* [What is expected]: Once the line containing "rewrite Es. reflexivity." is found in the entries below, reproduce it and every line after it, stopping at and including the line containing "#[export] Instance result_ret"; reproduce nothing else, and keep each line exact.

* [Excerpted records]:
Lemma C7_new_sse_replaces_and_stale_close_kept_witness :
  js "default-session" <> [] /\
  map_get (KVal (JStr (js "default-session"))) (sessions g_sse) = Some 0%nat /\
  heap g_sse !! 0%nat = Some s_sse /\ (6 <> 7)%nat /\
  Forall (fun c => c.1 <> 6%nat /\ c.1 <> 7%nat) (closeHandlers g_sse) /\
  heap (run g_sse [SseOpen 6 (Some (js "default-session")) None SpawnOk;
                   SseOpen 7 (Some (js "default-session")) None SpawnOk; ReqClose 6]) !! 0%nat
    = Some (with_sse (Some 7%nat) s_sse).
Proof.
  assert (H1 : js "default-session" <> []) by discriminate.
  assert (H2 : map_get (KVal (JStr (js "default-session"))) (sessions g_sse) = Some 0%nat) by (vm_compute; reflexivity).
  assert (H3 : heap g_sse !! 0%nat = Some s_sse) by (vm_compute; reflexivity).
  assert (H4 : (6 <> 7)%nat) by lia.
  assert (H5 : Forall (fun c => c.1 <> 6%nat /\ c.1 <> 7%nat) (closeHandlers g_sse)).
  { vm_compute. constructor; [split; lia | constructor]. }
  split; [exact H1|]. split; [exact H2|]. split; [exact H3|]. split; [exact H4|]. split; [exact H5|].
  exact (proj1 (C7_new_sse_replaces_and_stale_close_kept g_sse _ 0 s_sse 6 7 SpawnOk SpawnOk
                  H1 H2 H3 H4 H5)).
Defined.

(** ** Process 'exit' and 'error' *)

Lemma proc_exit_effects (g : Gw) (r : nat) (s : Session) :
  heap g !! r = Some s ->
  let g' := proc_exit r g in
  heap g' = <[r := with_connected false s]> (heap g) /\
  sessions g' = map_delete (s_id s) (sessions g) /\
  timers g' = timers g /\ awaiting g' = awaiting g /\ out g' = out g /\
  next_ref g' = next_ref g /\ closeHandlers g' = closeHandlers g.
Proof. intros Es. unfold proc_exit, upd_session. rewrite Es. simpl. repeat split. Qed.

(** ** C8: process exit *)




(** ** C10: process 'error' *)

(** C10.  The 'error' event of session [r]'s process only marks it
    disconnected: the Session Store keeps it, and a following SSE
    connection for its id reuses it (no spawn) and attaches to the
    disconnected session; only the 'exit' event deletes the entry. *)
Theorem C10_error_keeps_disconnected_session_stored (g : Gw) (k : jstr) (r : nat) (s : Session)
    (res : nat) (sp : SpawnResult) :
  k <> [] -> map_get (KVal (JStr k)) (sessions g) = Some r -> heap g !! r = Some s ->
  let g1 := step g (ProcError r) in
  sessions g1 = sessions g /\ heap g1 !! r = Some (with_connected false s) /\
  (let g2 := step g1 (SseOpen res (Some k) None sp) in
   sessions g2 = sessions g /\ next_ref g2 = next_ref g /\
   out g2 = out g ++ [SseOk res] /\
   heap g2 !! r = Some (with_sse (Some res) (with_connected false s))) /\
  map_get (s_id s) (sessions (step g (ProcExit r))) = None.
Proof.
  intros Hk Er Es.
  assert (Ek : sse_session_id (Some k) None = JStr k) by (destruct k; [congruence|reflexivity]).
  assert (Eh1 : heap (step g (ProcError r)) !! r = Some (with_connected false s)).
  { simpl. unfold proc_error, upd_session. rewrite Es. apply lookup_insert_eq. }
  assert (Es1 : sessions (step g (ProcError r)) = sessions g).
  { simpl. unfold proc_error, upd_session. rewrite Es. reflexivity. }
  split; [exact Es1|]. split; [exact Eh1|]. split.
  - change (step (step g (ProcError r)) (SseOpen res (Some k) None sp))
      with (handleSSE res (Some k) None sp (step g (ProcError r))).
    rewrite (handleSSE_existing _ res _ _ sp r _ ltac:(rewrite Ek, Es1; exact Er) Eh1).
    simpl. unfold proc_error, upd_session. rewrite Es. simpl.
    split; [reflexivity|]. split; [reflexivity|]. split; [reflexivity|].
    rewrite insert_insert_eq. apply lookup_insert_eq.
  - destruct (proc_exit_effects g r s Es) as [_ [Est _]]. simpl. rewrite Est. apply map_get_delete.
Qed.
(** ** Outcomes of Rust code

    [Ok] and [Err] are the two constructors of [core::result::Result]; [Panic]
    is what an out-of-range index, a failed [expect], an [assert!] or an
    arithmetic underflow in a checked build does. *)
Inductive result (E A : Type) : Type :=
| Ok (a : A)
| Err (e : E)
| Panic.
Arguments Ok {E A} a.
Arguments Err {E A} e.
Arguments Panic {E A}.

#[export] Instance result_ret E : MRet (result E) := λ A a, Ok a.
#[export] Instance result_bind E : MBind (result E) := λ A B f m,
  match m with Ok a => f a | Err e => Err e | Panic => Panic end.

Section result_ops.
Context {E A : Type}.

(** [Option::ok_or]. *)
Definition ok_or (e : E) (o : option A) : result E A :=
  match o with Some a => Ok a | None => Err e end.

(** [slice[i]]: panics out of range. *)
Definition index (l : list A) (i : nat) : result E A :=
  match l !! i with Some a => Ok a | None => Panic end.

(** [Option::expect]. *)
Definition expect (o : option A) : result E A :=
  match o with Some a => Ok a | None => Panic end.

(** [if b { return Err(e) }]. *)
Definition err_if (b : bool) (e : E) : result E unit :=
  if b then Err e else Ok tt.

(** [assert!(b)]. *)
Definition assert (b : bool) : result E unit := if b then Ok tt else Panic.

(** [slice[i] = a]: panics out of range. *)
Definition store (l : list A) (i : nat) (a : A) : result E (list A) :=
  if bool_decide (i < length l) then Ok (<[i := a]> l) else Panic.
End result_ops.

(** [Result::map_err]. *)
Definition map_err {E F A} (f : E → F) (m : result E A) : result F A :=
  match m with Ok a => Ok a | Err e => Err (f e) | Panic => Panic end.

(** [for x in l { f(x)?; }]. *)
Fixpoint for_each {E A} (f : A → result E unit) (l : list A) : result E unit :=
  match l with
  | [] => Ok tt
  | x :: l => f x ;; for_each f l
  end.

(** A loop that threads a mutable state and may leave early with [?]. *)
Fixpoint try_fold {E A S} (f : S → A → result E S) (s : S) (l : list A)
    : result E S :=
  match l with
  | [] => Ok s
  | x :: l => s' ← f s x; try_fold f s' l
  end.

(** [iter.map(f).collect()] where [f] may leave early. *)
Fixpoint try_map {E A B} (f : A → result E B) (l : list A) : result E (list B) :=
  match l with
  | [] => Ok []
  | x :: l => y ← f x; ys ← try_map f l; Ok (y :: ys)
  end.

Section result_lemmas.
Context {E : Type}.

Lemma Ok_inj {A} (x y : A) : Ok (E := E) x = Ok y → x = y.
Proof. by intros [= ->]. Qed.

Lemma bind_Ok {A B} (m : result E A) (f : A → result E B) b :
  m ≫= f = Ok b ↔ ∃ a, m = Ok a ∧ f a = Ok b.
Proof. destruct m; cbn; naive_solver. Qed.

Lemma bind_Err {A B} (m : result E A) (f : A → result E B) e :
  m ≫= f = Err e ↔ m = Err e ∨ ∃ a, m = Ok a ∧ f a = Err e.
Proof. destruct m; cbn; naive_solver. Qed.

Lemma bind_Panic {A B} (m : result E A) (f : A → result E B) :
  m ≫= f = Panic ↔ m = Panic ∨ ∃ a, m = Ok a ∧ f a = Panic.
Proof. destruct m; cbn; naive_solver. Qed.

Lemma index_Ok {A} (l : list A) i a :
  index (E:=E) l i = Ok a ↔ l !! i = Some a.
Proof. unfold index. destruct (l !! i); naive_solver. Qed.

Lemma ok_or_Ok {A} (e : E) (o : option A) a : ok_or e o = Ok a ↔ o = Some a.
Proof. destruct o; naive_solver. Qed.

Lemma expect_Ok {A} (o : option A) a : expect (E:=E) o = Ok a ↔ o = Some a.
Proof. destruct o; naive_solver. Qed.

Lemma err_if_Ok b (e : E) u : err_if b e = Ok u ↔ b = false.
Proof. destruct b, u; naive_solver. Qed.

Lemma assert_Ok b u : assert (E:=E) b = Ok u ↔ b = true.
Proof. destruct b, u; naive_solver. Qed.

Lemma store_Ok {A} (l l' : list A) i a :
  store (E:=E) l i a = Ok l' ↔ i < length l ∧ l' = <[i := a]> l.
Proof. unfold store. case_bool_decide; naive_solver. Qed.

Lemma for_each_Ok {A} (f : A → result E unit) l :
  for_each f l = Ok tt ↔ ∀ x, x ∈ l → f x = Ok tt.
Proof.
  induction l as [|x l IH]; cbn; [set_solver|].
  rewrite bind_Ok. setoid_rewrite elem_of_cons. split.
  - intros ([] & Hx & Hl) y [->|Hy]; [done|]. exact (proj1 IH Hl y Hy).
  - intros H. exists tt. split; [auto|]. apply IH. auto.
Qed.

Lemma for_each_Err {A} (f : A → result E unit) l e :
  for_each f l = Err e → ∃ x, x ∈ l ∧ f x = Err e.
Proof.
  induction l as [|x l IH]; cbn; [done|].
  rewrite bind_Err. intros [H|([] & Hx & H)]; [set_solver|].
  destruct (IH H) as (y & ? & ?). exists y. set_solver.
Qed.

Lemma for_each_no_panic {A} (f : A → result E unit) l :
  (∀ x, x ∈ l → f x ≠ Panic) → for_each f l ≠ Panic.
Proof.
  induction l as [|x l IH]; cbn; [done|]. intros H.
  rewrite bind_Panic. intros [Hp|([] & _ & Hp)]; [set_solver|].
  apply IH in Hp; set_solver.
Qed.

Lemma try_fold_cons {A S} (f : S → A → result E S) s x l :
  try_fold f s (x :: l) = f s x ≫= λ s', try_fold f s' l.
Proof. done. Qed.

Lemma try_fold_app {A S} (f : S → A → result E S) s l k :
  try_fold f s (l ++ k) = s' ← try_fold f s l; try_fold f s' k.
Proof.
  revert s. induction l as [|x l IH]; intros s; cbn; [done|].
  destruct (f s x); cbn; [apply IH|done|done].
Qed.

(** Invariant rule for a loop over a list: [I done s] holds when the
    elements [done] have been processed. *)
Lemma try_fold_inv {A S} (I : list A → S → Prop) (f : S → A → result E S) l :
  ∀ pre s s',
    I pre s →
    (∀ d x r s1 s2, pre ++ l = d ++ x :: r → I d s1 → f s1 x = Ok s2 →
      I (d ++ [x]) s2) →
    try_fold f s l = Ok s' → I (pre ++ l) s'.
Proof.
  induction l as [|x l IH]; intros pre s s' HI Hstep; cbn.
  - intros [= <-]. by rewrite app_nil_r.
  - rewrite bind_Ok. intros (s1 & Hx & Hl).
    replace (pre ++ x :: l) with ((pre ++ [x]) ++ l) in * by by rewrite <- app_assoc.
    eapply IH; [|exact Hstep|exact Hl].
    eapply (Hstep pre x l); [by rewrite <- app_assoc|done|done].
Qed.

(** Totality rule: the loop reaches [Ok] when each iteration does under
    the invariant. *)
Lemma try_fold_total {A S} (I : list A → S → Prop) (f : S → A → result E S) l :
  ∀ pre s,
    I pre s →
    (∀ d x r s1, pre ++ l = d ++ x :: r → I d s1 →
      ∃ s2, f s1 x = Ok s2 ∧ I (d ++ [x]) s2) →
    ∃ s', try_fold f s l = Ok s' ∧ I (pre ++ l) s'.
Proof.
  induction l as [|x l IH]; intros pre s HI Hstep; cbn.
  - exists s. by rewrite app_nil_r.
  - destruct (Hstep pre x l s) as (s2 & Hx & HI2); [done..|].
    rewrite Hx. cbn.
    replace (pre ++ x :: l) with ((pre ++ [x]) ++ l) in * by by rewrite <- app_assoc.
    apply IH; done.
Qed.

Lemma try_map_Ok {A B} (f : A → result E B) l ys :
  try_map f l = Ok ys ↔ Forall2 (λ x y, f x = Ok y) l ys.
Proof.
  revert ys. induction l as [|x l IH]; intros ys; cbn.
  - split; [by intros [= <-]|]. by inversion 1.
  - rewrite bind_Ok. setoid_rewrite bind_Ok. setoid_rewrite IH. split.
    + intros (y & Hy & ys' & Hl & [= <-]). by constructor.
    + inversion 1; naive_solver.
Qed.
End result_lemmas.

#[export] Instance result_eq_dec {E A} `{!EqDecision E, !EqDecision A} :
  EqDecision (result E A).
Proof. solve_decision. Defined.

(** [iter.enumerate()]. *)
Definition enumerate {A} (l : list A) : list (nat * A) := imap pair l.

Lemma elem_of_enumerate {A} (l : list A) i x : (i, x) ∈ enumerate l ↔ l !! i = Some x.
Proof.
  unfold enumerate. rewrite list_elem_of_lookup. setoid_rewrite list_lookup_imap_Some. split.
  - by intros (j & y & Hy & [= -> ->]).
  - intros H. by exists i, x.
Qed.

Lemma length_enumerate {A} (l : list A) : length (enumerate l) = length l.
Proof. apply length_imap. Qed.

Lemma tc_flip_1 {A} (R : relation A) x y : tc (flip R) x y → tc R y x.
Proof. induction 1 as [x y H|x y z H _ IH]; [by constructor|by eapply tc_r]. Qed.

(** ** Machine integers

    Unsigned w-bit integers are [Z]; the ranges and the checked, saturating
    and wrapping operations are written out. *)
Definition U16_MAX : Z := 65535.
Definition U32_MAX : Z := 4294967295.
Definition U64_MAX : Z := 18446744073709551615.

Definition is_u8 (x : Z) : Prop := (0 ≤ x < 256)%Z.
Definition is_u16 (x : Z) : Prop := (0 ≤ x ≤ U16_MAX)%Z.
Definition is_u32 (x : Z) : Prop := (0 ≤ x ≤ U32_MAX)%Z.
Definition is_u64 (x : Z) : Prop := (0 ≤ x ≤ U64_MAX)%Z.
(* ===== verification/Graph.v ===== *)
(** Ordering the recorded dispatches
    (src/crates/redline-dispatch/src/plan.rs: [topological_order],
    [reachability], [unordered_hazards] and the error type).

    [topological_order] is Kahn's algorithm over a [BTreeSet] of ready nodes.
    Its loop runs on fuel, one more than the number of nodes: every iteration
    emits a node not emitted before. The theorems show that on recorded graphs
    it neither panics nor reports a cycle, and that what it returns is a
    permutation of the nodes in dependency order; that the reachability matrix
    is the transitive closure of the edges; and that the hazard list is empty
    exactly when every conflicting pair of dispatches is ordered. *)

From S2P Require Import Prelude Ir Identity Recorder.

Inductive HazardKind := ReadAfterWrite | WriteAfterRead | WriteAfterWrite.

#[export] Instance HazardKind_eq_dec : EqDecision HazardKind.
Proof. solve_decision. Defined.

Record Hazard := mkHazard {
  hazard_first : NodeId;
  hazard_second : NodeId;
  hazard_kind : HazardKind;
  hazard_overlap : DeviceRegion }.

#[export] Instance Hazard_eq_dec : EqDecision Hazard.
Proof. solve_decision. Defined.
(** [lane_by_node]: the lane of every node, by node index. *)
Definition lanes_by_node (ds : list PlannedDispatch) : result VisibilityError (list nat) :=
  try_fold (λ lanes d, store lanes (node_index (planned_node d)) (planned_lane d))
    (replicate (length ds) 0) ds.

(** The reasons from the dispatch's own dependencies. *)
Definition dependency_reasons (lane_by_node : list nat) (d : PlannedDispatch)
    : result VisibilityError (list OrderReason) :=
  try_fold (λ rs dependency,
      lane ← index lane_by_node (node_index dependency);
      Ok (if bool_decide (lane = planned_lane d) then rs
          else push_unique rs (CrossLaneDependency dependency)))
    [] (planned_dependencies d).

(** The reasons from one packet of the open epoch. *)
Definition epoch_reason (ds : list PlannedDispatch) (reachable : list (list bool))
    (d : PlannedDispatch) (rs : list OrderReason) (prior_index : nat)
    : result VisibilityError (list OrderReason) :=
  prior ← index ds prior_index;
  ordered ← reachable_at reachable (planned_node prior) (planned_node d);
  let rs := if ordered : bool then push_unique rs (OrderedAfter (planned_node prior)) else rs in
  Ok (foldl (λ rs '(kind, overlap),
        push_unique rs (MemoryConflict (planned_node prior) kind overlap)) rs (conflicts prior d)).

(** The barrier bit and its justification. *)
Definition barrier_decision (order_reasons : list OrderReason) (previous : option NodeId)
    (epoch_nodes : list NodeId) : bool * BarrierDecision :=
  match order_reasons with
  | [] => (false, Elided previous epoch_nodes)
  | _ => (true, Required order_reasons)
  end.

Definition scope_of (rs : list VisibilityReason) : FenceScope :=
  match rs with [] => ScopeNone | _ => ScopeAgent end.

(** One iteration of the main loop of [derive_aql_visibility]. *)
Definition derive_one (ds : list PlannedDispatch) (reachable : list (list bool))
    (lane_by_node : list nat) (boundary : ApiBoundary) (s : vis_state)
    (entry : nat * PlannedDispatch) : result VisibilityError vis_state :=
  let '(dispatch_index, d) := entry in
  let lane := planned_lane d in
  epoch ← index (lane_epochs s) lane;
  rs ← dependency_reasons lane_by_node d;
  rs ← try_fold (epoch_reason ds reachable d) rs epoch;
  previous ← index (lane_previous s) lane;
  epoch_nodes ← try_map (λ i, prior ← index ds i; Ok (planned_node prior)) epoch;
  let '(barrier, decision) := barrier_decision rs previous epoch_nodes in
  acquire_here ← index (acquire_reasons s) dispatch_index;
  release_here ← index (release_reasons s) dispatch_index;
  nodes_here ← index (lane_nodes s) lane;
  let '(acquire, acquire_here) :=
    match nodes_here with
    | [] => (max_scope (scope_of acquire_here) (entry_scope (entry_boundary boundary)),
             EntryReason (entry_boundary boundary) :: acquire_here)
    | _ => (scope_of acquire_here, acquire_here)
    end in
  let release := scope_of release_here in
  acquire_reasons' ← store (acquire_reasons s) dispatch_index [];
  release_reasons' ← store (release_reasons s) dispatch_index [];
  let policy := mkDerivedDispatchPolicy (planned_node d) lane
    (mkHeaderPolicy barrier acquire release) decision acquire_here release_here in
  let epoch := if barrier then [] else epoch in
  epochs ← store (lane_epochs s) lane (epoch ++ [dispatch_index]);
  nodes ← store (lane_nodes s) lane (nodes_here ++ [planned_node d]);
  previous ← store (lane_previous s) lane (Some (planned_node d));
  Ok (mkVisState epochs nodes previous acquire_reasons' release_reasons' (derived s ++ [policy])).

Definition consolidation_header : HeaderPolicy := mkHeaderPolicy true ScopeNone ScopeNone.

(** The consolidation packets of the non-empty lanes. *)
Definition consolidations (lane_nodes : list (list NodeId)) : list LaneConsolidationPolicy :=
  omap (λ '(lane, covered),
      match covered with
      | [] => None
      | _ => Some (mkLaneConsolidationPolicy lane consolidation_header covered)
      end) (enumerate lane_nodes).

(** [derive_aql_visibility] *)
Definition derive_aql_visibility (plan : CompiledPlan) (boundary : ApiBoundary)
    : result VisibilityError DerivedVisibilityPlan :=
  let ds := plan_dispatches plan in
  err_if (bool_decide (length ds = 0)) EmptyPlan ;;
  reachable ← plan_reachability ds;
  validate_ordered_conflicts ds reachable ;;
  let n := length ds in
  '(acquire, release) ← derive_raw_visibility ds reachable (replicate n [], replicate n []);
  let lanes := plan_lane_count plan in
  lane_by_node ← lanes_by_node ds;
  s ← try_fold (derive_one ds reachable lane_by_node boundary)
    (mkVisState (replicate lanes []) (replicate lanes []) (replicate lanes None)
       acquire release []) (enumerate ds);
  let cs := consolidations (lane_nodes s) in
  let terminal := mkTerminalVisibilityPolicy
    (mkHeaderPolicy true ScopeNone (exit_scope (exit_boundary boundary)))
    (lcp_lane <$> cs) (ExitReason (exit_boundary boundary)) in
  Ok (mkDerivedVisibilityPlan boundary (derived s) cs terminal).

(** ** The reachability matrix *)

Section plan_reachability.
Context (r : Recorder) (options : CompileOptions) (p : CompiledPlan).
Context (Hwf : rec_wf r) (Hp : plan_of r options p).
Let ds := plan_dispatches p.
Let n := length ds.
Local Abbreviation vn := (vnode (owner r) n).

Lemma plan_vnode v : vn v ↔ valid_node r v.
Proof using Hp.
  unfold vnode, valid_node, n, ds. by rewrite (po_count _ _ _ Hp).
Qed.

Lemma planned_valid d : d ∈ ds → valid_node r (planned_node d).
Proof using Hp. intros Hd. apply (po_all _ _ _ Hp), list_elem_of_fmap. by exists d. Qed.

Lemma planned_deps d : d ∈ ds → planned_dependencies d = predecessors (edges r) (planned_node d).
Proof using Hp.
  intros [i Hi]%list_elem_of_lookup.
  by destruct (greedy_at _ _ _ (po_greedy _ _ _ Hp) i d Hi) as [_ ? _ _ _].
Qed.

Lemma planned_lane_lt d : d ∈ ds → planned_lane d < plan_lane_count p.
Proof using Hp.
  intros [i Hi]%list_elem_of_lookup. rewrite (po_lanes _ _ _ Hp).
  by destruct (greedy_at _ _ _ (po_greedy _ _ _ Hp) i d Hi) as [_ _ ? _ _].
Qed.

* [Exercise result]:
  { simpl. unfold proc_error, upd_session. rewrite Es. reflexivity. }
  split; [exact Es1|]. split; [exact Eh1|]. split.
  - change (step (step g (ProcError r)) (SseOpen res (Some k) None sp))
      with (handleSSE res (Some k) None sp (step g (ProcError r))).
    rewrite (handleSSE_existing _ res _ _ sp r _ ltac:(rewrite Ek, Es1; exact Er) Eh1).
    simpl. unfold proc_error, upd_session. rewrite Es. simpl.
    split; [reflexivity|]. split; [reflexivity|]. split; [reflexivity|].
    rewrite insert_insert_eq. apply lookup_insert_eq.
  - destruct (proc_exit_effects g r s Es) as [_ [Est _]]. simpl. rewrite Est. apply map_get_delete.
Qed.
(** ** Outcomes of Rust code

    [Ok] and [Err] are the two constructors of [core::result::Result]; [Panic]
    is what an out-of-range index, a failed [expect], an [assert!] or an
    arithmetic underflow in a checked build does. *)
Inductive result (E A : Type) : Type :=
| Ok (a : A)
| Err (e : E)
| Panic.
Arguments Ok {E A} a.
Arguments Err {E A} e.
Arguments Panic {E A}.

#[export] Instance result_ret E : MRet (result E) := λ A a, Ok a.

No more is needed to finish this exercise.